Could you give every record again, exactly as it reads?

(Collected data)
┏━━

Lemma round_last rn x :
  (rn mod 7 = 6)%nat -> (rn < 42)%nat -> sound x ->
  returns (let! x := E8_round (fun w => w) rn x in swap_halves x) (fun x' => sound x' /\ elements x' = code_round rn (code_constants rn) (elements x)).
Proof.
  intros Hr Hrn Hx. rewrite E8_round_words by (done || apply Hx). cbn [bind].
  assert (forall m, swap_odd (fun w => w) m = m) as -> by (by intros []). assert (forall m, swap_odd (fun w => w) m = m) as -> by (by intros []).
  rewrite swap_halves_unpack. cbn [returns].
  assert (forall i, (i < 2)%nat -> column (unpack (with_odd (mixed_column rn x 0) (mixed_column rn x 1)) (with_odd (mixed_column rn x 1) (mixed_column rn x 0))) i =
    with_odd (mixed_column rn x i) (mixed_column rn x (1 - i))) as Ec by (intros [|[|i]] Hi; [apply column_unpack|apply column_unpack|lia]).
  split; [split; [|done]|].
  - apply unpack_words; apply with_odd_words; apply mixed_words; (done || lia).
  - apply elements_round.
    + intros i t Hi Ht. rewrite Ec by done. apply nib_with_odd.
    + intros i t Hi Ht. exists (1 - i)%nat, t. split; [lia|]. split; [done|]. split; [rewrite Hr; by apply index_lxor_high|]. rewrite Ec by done. apply nib_with_odd.
Qed.

(** The state of the specification after [r] rounds. *)
Definition after (r : nat) (v : list Z) : list Z := foldl (fun v cs => round 8 cs v) v (take r (constants 42 C0)).

Lemma after_S r v : (r < 42)%nat -> after (S r) v = round 8 (nth r (constants 42 C0) []) (after r v).
Proof.
  intros Hr. unfold after. destruct (lookup_lt_is_Some_2 (constants 42 C0) r) as [c Hc]; [by vm_compute|].
  rewrite (nth_lookup_Some _ _ _ _ Hc), (take_S_r _ _ _ Hc), foldl_app. done.
Qed.

(** The words [x] hold the elements [v] of the specification before round [r]. *)
Definition holds (r : nat) (x v : list Z) : Prop := sound x /\ length v = 256%nat /\ elements x = gather (slots r) v.

Lemma holds_next m r x v :
  (r < 42)%nat -> holds r x v -> returns m (fun x' => sound x' /\ elements x' = code_round r (code_constants r) (elements x)) ->
  returns m (fun x' => holds (S r) x' (round 8 (nth r (constants 42 C0) []) v)).
Proof.
  intros Hr (Hx & Hv & E) Hm. eapply returns_mono; [exact Hm|]. intros x' [Hx' E']. split; [done|]. split; [done|].
  rewrite E', E, code_constants_spec by done. apply round_permuted; [|done].
  assert (forallb (fun r => length (nth r (constants 42 C0) []) =? 256)%nat (seq 0 42) = true) as H by (by vm_compute).
  rewrite forallb_forall in H. apply Nat.eqb_eq, H, in_seq. lia.
Qed.

Lemma gather_seq v n : length v = n -> gather (seq 0 n) v = v.
Proof.
  intros Hv. apply (list_eq_nth 0 _ _ n); [by rewrite gather_length, length_seq|done|]. intros k Hk.
  rewrite nth_gather by (by rewrite length_seq). by rewrite seq_nth.
Qed.

Lemma slots_7 k : slots (7 * k) = seq 0 256.
Proof. rewrite slots_mod, Nat.mul_comm, Nat.Div0.mod_mul. reflexivity. Qed.

(** Seven rounds. *)
Lemma E8_seven k x v :
  (k < 6)%nat -> holds (7 * k) x (after (7 * k) v) ->
  returns (let roundnumber := (7 * k)%nat in
    let! x := E8_round SWAP1 (roundnumber + 0) x in
    let! x := E8_round SWAP2 (roundnumber + 1) x in
    let! x := E8_round SWAP4 (roundnumber + 2) x in
    let! x := E8_round SWAP8 (roundnumber + 3) x in
    let! x := E8_round SWAP16 (roundnumber + 4) x in
    let! x := E8_round SWAP32 (roundnumber + 5) x in
    let! x := E8_round (fun w => w) (roundnumber + 6) x in
    swap_halves x) (fun x' => holds (7 * S k) x' (after (7 * S k) v)).
Proof.
  intros Hk Hx. destruct swaps_all as (S1 & S2 & S4 & S8 & S16 & S32). cbn zeta. replace (7 * S k)%nat with (S (7 * k + 6)) by lia.
  assert (forall j, (j < 7)%nat -> (7 * k + j) mod 7 = j)%nat as Hmod by (intros j Hj; symmetry; apply (Nat.mod_unique _ _ k); lia).
  assert (forall SWAP j x, (j < 6)%nat -> swaps SWAP j -> holds (7 * k + j) x (after (7 * k + j) v) ->
    returns (E8_round SWAP (7 * k + j) x) (fun x' => holds (7 * k + S j) x' (after (7 * k + S j) v))) as Hstep.
  { intros SWAP j y Hj Hs Hy. rewrite Nat.add_succ_r, after_S by lia. apply (holds_next _ _ y); [lia|done|].
    apply round_swap; [by rewrite Hmod by lia|rewrite Hmod; lia|lia|apply Hy]. }
  rewrite <- (Nat.add_0_r (7 * k)) in Hx at 1 2.
  eapply returns_bind; [apply (Hstep SWAP1 0%nat); [lia|done|exact Hx]|]. clear x Hx. intros x Hx.
  eapply returns_bind; [apply (Hstep SWAP2 1%nat); [lia|done|exact Hx]|]. clear x Hx. intros x Hx.
  eapply returns_bind; [apply (Hstep SWAP4 2%nat); [lia|done|exact Hx]|]. clear x Hx. intros x Hx.
  eapply returns_bind; [apply (Hstep SWAP8 3%nat); [lia|done|exact Hx]|]. clear x Hx. intros x Hx.
  eapply returns_bind; [apply (Hstep SWAP16 4%nat); [lia|done|exact Hx]|]. clear x Hx. intros x Hx.
  eapply returns_bind; [apply (Hstep SWAP32 5%nat); [lia|done|exact Hx]|]. clear x Hx. intros x Hx.
  rewrite after_S by lia. apply (holds_next _ _ x); [lia|exact Hx|]. apply round_last; [by rewrite Hmod by lia|lia|apply Hx].
Qed.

┗━━

- _Problem solution_:
Lemma round_last rn x :
  (rn mod 7 = 6)%nat -> (rn < 42)%nat -> sound x ->
  returns (let! x := E8_round (fun w => w) rn x in swap_halves x) (fun x' => sound x' /\ elements x' = code_round rn (code_constants rn) (elements x)).
Proof.
  intros Hr Hrn Hx. rewrite E8_round_words by (done || apply Hx). cbn [bind].
  assert (forall m, swap_odd (fun w => w) m = m) as -> by (by intros []). assert (forall m, swap_odd (fun w => w) m = m) as -> by (by intros []).
  rewrite swap_halves_unpack. cbn [returns].
  assert (forall i, (i < 2)%nat -> column (unpack (with_odd (mixed_column rn x 0) (mixed_column rn x 1)) (with_odd (mixed_column rn x 1) (mixed_column rn x 0))) i =
    with_odd (mixed_column rn x i) (mixed_column rn x (1 - i))) as Ec by (intros [|[|i]] Hi; [apply column_unpack|apply column_unpack|lia]).
  split; [split; [|done]|].
  - apply unpack_words; apply with_odd_words; apply mixed_words; (done || lia).
  - apply elements_round.
    + intros i t Hi Ht. rewrite Ec by done. apply nib_with_odd.
    + intros i t Hi Ht. exists (1 - i)%nat, t. split; [lia|]. split; [done|]. split; [rewrite Hr; by apply index_lxor_high|]. rewrite Ec by done. apply nib_with_odd.
Qed.

(** The state of the specification after [r] rounds. *)
Definition after (r : nat) (v : list Z) : list Z := foldl (fun v cs => round 8 cs v) v (take r (constants 42 C0)).

Lemma after_S r v : (r < 42)%nat -> after (S r) v = round 8 (nth r (constants 42 C0) []) (after r v).
Proof.
  intros Hr. unfold after. destruct (lookup_lt_is_Some_2 (constants 42 C0) r) as [c Hc]; [by vm_compute|].
  rewrite (nth_lookup_Some _ _ _ _ Hc), (take_S_r _ _ _ Hc), foldl_app. done.
Qed.

(** The words [x] hold the elements [v] of the specification before round [r]. *)
Definition holds (r : nat) (x v : list Z) : Prop := sound x /\ length v = 256%nat /\ elements x = gather (slots r) v.

Lemma holds_next m r x v :
  (r < 42)%nat -> holds r x v -> returns m (fun x' => sound x' /\ elements x' = code_round r (code_constants r) (elements x)) ->
  returns m (fun x' => holds (S r) x' (round 8 (nth r (constants 42 C0) []) v)).
Proof.
  intros Hr (Hx & Hv & E) Hm. eapply returns_mono; [exact Hm|]. intros x' [Hx' E']. split; [done|]. split; [done|].
  rewrite E', E, code_constants_spec by done. apply round_permuted; [|done].
  assert (forallb (fun r => length (nth r (constants 42 C0) []) =? 256)%nat (seq 0 42) = true) as H by (by vm_compute).
  rewrite forallb_forall in H. apply Nat.eqb_eq, H, in_seq. lia.
Qed.

Lemma gather_seq v n : length v = n -> gather (seq 0 n) v = v.
Proof.
  intros Hv. apply (list_eq_nth 0 _ _ n); [by rewrite gather_length, length_seq|done|]. intros k Hk.
  rewrite nth_gather by (by rewrite length_seq). by rewrite seq_nth.
Qed.

Lemma slots_7 k : slots (7 * k) = seq 0 256.
Proof. rewrite slots_mod, Nat.mul_comm, Nat.Div0.mod_mul. reflexivity. Qed.

(** Seven rounds. *)
Lemma E8_seven k x v :
  (k < 6)%nat -> holds (7 * k) x (after (7 * k) v) ->
  returns (let roundnumber := (7 * k)%nat in
    let! x := E8_round SWAP1 (roundnumber + 0) x in
    let! x := E8_round SWAP2 (roundnumber + 1) x in
    let! x := E8_round SWAP4 (roundnumber + 2) x in
    let! x := E8_round SWAP8 (roundnumber + 3) x in
    let! x := E8_round SWAP16 (roundnumber + 4) x in
    let! x := E8_round SWAP32 (roundnumber + 5) x in
    let! x := E8_round (fun w => w) (roundnumber + 6) x in
    swap_halves x) (fun x' => holds (7 * S k) x' (after (7 * S k) v)).
Proof.
  intros Hk Hx. destruct swaps_all as (S1 & S2 & S4 & S8 & S16 & S32). cbn zeta. replace (7 * S k)%nat with (S (7 * k + 6)) by lia.
  assert (forall j, (j < 7)%nat -> (7 * k + j) mod 7 = j)%nat as Hmod by (intros j Hj; symmetry; apply (Nat.mod_unique _ _ k); lia).
  assert (forall SWAP j x, (j < 6)%nat -> swaps SWAP j -> holds (7 * k + j) x (after (7 * k + j) v) ->
    returns (E8_round SWAP (7 * k + j) x) (fun x' => holds (7 * k + S j) x' (after (7 * k + S j) v))) as Hstep.
  { intros SWAP j y Hj Hs Hy. rewrite Nat.add_succ_r, after_S by lia. apply (holds_next _ _ y); [lia|done|].
    apply round_swap; [by rewrite Hmod by lia|rewrite Hmod; lia|lia|apply Hy]. }
  rewrite <- (Nat.add_0_r (7 * k)) in Hx at 1 2.
  eapply returns_bind; [apply (Hstep SWAP1 0%nat); [lia|done|exact Hx]|]. clear x Hx. intros x Hx.
  eapply returns_bind; [apply (Hstep SWAP2 1%nat); [lia|done|exact Hx]|]. clear x Hx. intros x Hx.
  eapply returns_bind; [apply (Hstep SWAP4 2%nat); [lia|done|exact Hx]|]. clear x Hx. intros x Hx.
  eapply returns_bind; [apply (Hstep SWAP8 3%nat); [lia|done|exact Hx]|]. clear x Hx. intros x Hx.
  eapply returns_bind; [apply (Hstep SWAP16 4%nat); [lia|done|exact Hx]|]. clear x Hx. intros x Hx.
  eapply returns_bind; [apply (Hstep SWAP32 5%nat); [lia|done|exact Hx]|]. clear x Hx. intros x Hx.
  rewrite after_S by lia. apply (holds_next _ _ x); [lia|exact Hx|]. apply round_last; [by rewrite Hmod by lia|lia|apply Hx].
Qed.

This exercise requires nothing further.